SAYLAK, MUĞLA’NIN EVLADIDIR VE ARAMIZDADIR

Muğla Tarım İl Müdürü Barış Saylak, Tarım ve Orman Bakanlığı Personel Genel Müdürlüğü’nün görevlendirmeler başlığı altında yayımladığı yazıyla görevinden alındı.

Her ne kadar Ankara’dan yapılan bir değişiklik gibi görünse de bizim pencereden siyasi bir tasarrufun hakim olduğu bu görevden alma şekli, kamu vicdanında yer bulmadı.

Saylak siyaset üstü yaklaşımıyla her kesimin sempati ve takdirini kazanmış bir isimdi. Muğla tarımı için yaptıklarının yanında Tarım İl Müdürlüğünü icracı bir müdürlüğe dönüştüren önemli bir çalışma ve katkının da baş aktörüydü.

İktidar kanadında özellikle Muğla’da etkili olmaya çalışan bir yapının tasarrufu gibi görünen bu görevden alma süreci, aslında AK Parti Muğla Teşkilatında hiç bitmeyen bir bilek güreşinin de bir tezahürü aynı zamanda.

O bilek güreşinin mağdurları da Barış Saylak ve sonrasında devam edecek görevden almaların akıbetine uğrayacak diğer isimler.

Adamcılık üzerinden sürdürülen bu bilek güreşindeki ‘galip geldim’ duygusu, güreşin taraflarının kendi adamlarını göreve getirmesi, adamını getirmek için var olanı görevden aldırabilmesi ya da kendi adamının görevde kalmasını sağlamakla oluştuğuna inanılan bir ölçek.

Bu ölçeğin yarattığı zehirlenmeyle oluşan ‘galip geldim’ duygusu da aslında kimseye faydası olmayan,  siyaset yaptığı ortama yarar getirmeyen bir saçmalık duygusu.

Özellikle de Muğla açısından yarar getirmediği aşikar.

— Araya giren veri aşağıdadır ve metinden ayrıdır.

(** [POST /auth/local/register] ([register_user] in [auth/local.py]); the
    verification mail is a background task and does not change the
    response. *)
Definition register_user (ph : PasswordHelper) (st : Store)
    (e password : string) (nm : option string) : Store * Response :=
  if negb (Py.contains "@" e)
  then (st, Template "register.html" "error" "Invalid email address")
  else if (String.length password <? 8)%nat
  then (st, Template "register.html" "error" "Password must be at least 8 characters long")
  else match get_by_email st e with
       | Some _ => (st, Template "register.html" "error" "Email already registered")
       | None =>
           let new_user :=
             {| id := next_id st; email := e; hashed_password := Some (hash ph password);
                is_active := true; is_verified := false; is_superuser := false;
                name := nm; picture := None |} in
           (add st new_user, Template "verify.html" "request" "")
       end.

(** The Google userinfo JSON fields read by the callback; [None] is an
    absent key. *)
Record GoogleUserinfo := mkGoogleUserinfo {
  g_email : option string;
  g_name : option string;
  g_picture : option string
}.

(** [GET /auth/google/callback] ([auth/google.py]).  Its first step, the
    token exchange, reads [settings.CALLBACK_URL]; past it the exchange and
    the userinfo request are taken to succeed, [info] being the userinfo
    JSON.  Every exception ends in the [except Exception] redirect. *)
Definition auth_google_callback (s : Settings) (st : Store) (info : GoogleUserinfo)
    (now : Z) : Store * Response :=
  match settings_attr "CALLBACK_URL" with
  | Some _ => (st, Redirect "/login?error=Authentication+Failed" None)
  | None =>
      match g_email info with
      | Some e =>
          if negb (Py.truthy e) then (st, Redirect "/login?error=No+email+provided" None)
          else
            match get_by_email st e with
            | None =>
                let new_user :=
                  {| id := next_id st; email := e; hashed_password := None;
                     is_active := true; is_verified := true; is_superuser := false;
                     name := g_name info; picture := g_picture info |} in
                (add st new_user,
                 Redirect "/dashboard" (Some (auth_cookie_token s (id new_user) now)))
            | Some user =>
                let user' := set_picture (set_name user (g_name info)) (g_picture info) in
                (persist st user',
                 Redirect "/dashboard" (Some (auth_cookie_token s (id user') now)))
            end
      | None => (st, Redirect "/login?error=No+email+provided" None)
      end
  end.

(** The Vipps userinfo JSON object as its entries, each key with its string
    value; the keys are distinct, as in the [dict] [response.json()]
    returns.  The model covers objects whose ["email"], ["name"],
    ["given_name"] and ["family_name"] entries, when present, are strings;
    the entries the callback does not read stand for entries of any value. *)
Definition VippsUserinfo : Type := list (string * string).

(** [userinfo.get(k)] *)
Definition json_get (info : VippsUserinfo) (k : string) : option string :=
  match find (fun kv => String.eqb (fst kv) k) info with
  | Some kv => Some (snd kv)
  | None => None
  end.

Definition v_email (info : VippsUserinfo) : option string := json_get info "email".
Definition v_name (info : VippsUserinfo) : option string := json_get info "name".
Definition v_given_name (info : VippsUserinfo) : option string := json_get info "given_name".
Definition v_family_name (info : VippsUserinfo) : option string := json_get info "family_name".

(** [name = userinfo.get('name')], falling back to
    [f"{given_name} {family_name}".strip()] with [''] for an absent part. *)
Definition vipps_name (info : VippsUserinfo) : string :=
  let fallback :=
    Py.strip (match v_given_name info with Some g => g | None => "" end
              ++ " " ++ match v_family_name info with Some f => f | None => "" end) in
  match v_name info with
  | Some n => if Py.truthy n then n else fallback
  | None => fallback
  end.

(** [GET /auth/vipps/callback] ([auth/vipps.py]) once the access token was
    obtained; [info] is what [get_userinfo] returned, the empty object
    standing also for the [None] of a failed request (both are falsy). *)
Definition auth_vipps_callback (s : Settings) (st : Store) (info : VippsUserinfo)
    (now : Z) : Store * Response :=
  match info with
  | [] => (st, Redirect "/login?error=Failed+to+get+user+info+from+Vipps" None)
  | _ :: _ =>
      match v_email info with
      | Some e =>
          if negb (Py.truthy e)
          then (st, Redirect "/login?error=No+email+provided+by+Vipps" None)
          else
            let nm := vipps_name info in
            match get_by_email st e with
            | None =>
                let new_user :=
                  {| id := next_id st; email := e; hashed_password := None;
                     is_active := true; is_verified := true; is_superuser := false;
                     name := if Py.truthy nm then Some nm else None; picture := None |} in
                (add st new_user,
                 Redirect "/dashboard" (Some (auth_cookie_token s (id new_user) now)))
            | Some user =>
                let user' := if Py.truthy nm then set_name user (Some nm) else user in
                (persist st user',
                 Redirect "/dashboard" (Some (auth_cookie_token s (id user') now)))
            end
      | None => (st, Redirect "/login?error=No+email+provided+by+Vipps" None)
      end
  end.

İşte bence Barış Saylak da bu saçmalıktan nasibini alanlardan.

İyi çalışan, hizmet eden biri ne diye görevden alınır ki?

Bu görevden alınmaların alt metninde çok daha ciddi, elle tutulur, gözle görülür suiistimaller olmalı oysaki.

Bu suiistimalleri işleyenlerin bile bu tür tasarruflara uğramadığı dönemde bu görevlendirmeyi sıradanlaştırmak elbette mümkün değil.

Aslında 6 ay önceden belliydi Saylak’ın gözden çıkarıldığı süreç. 17 Temmuz 2024 Çarşamba günü Saylak’ın Ankara’da katıldığı Dilekçe Komisyonu’nda gözler önüne serilmişti. En azından ben böyle okudum bu süreci.

Komisyon Adana Milletvekili Sunay Karamık’ın başkanlığında toplanmış, komisyonun diğer üyeleri Kilis Milletvekili Ahmet Salih Dal, İstanbul Milletvekili Behiye Eker, Yozgat Milletvekili Süleyman Şahan’dan oluşuyordu.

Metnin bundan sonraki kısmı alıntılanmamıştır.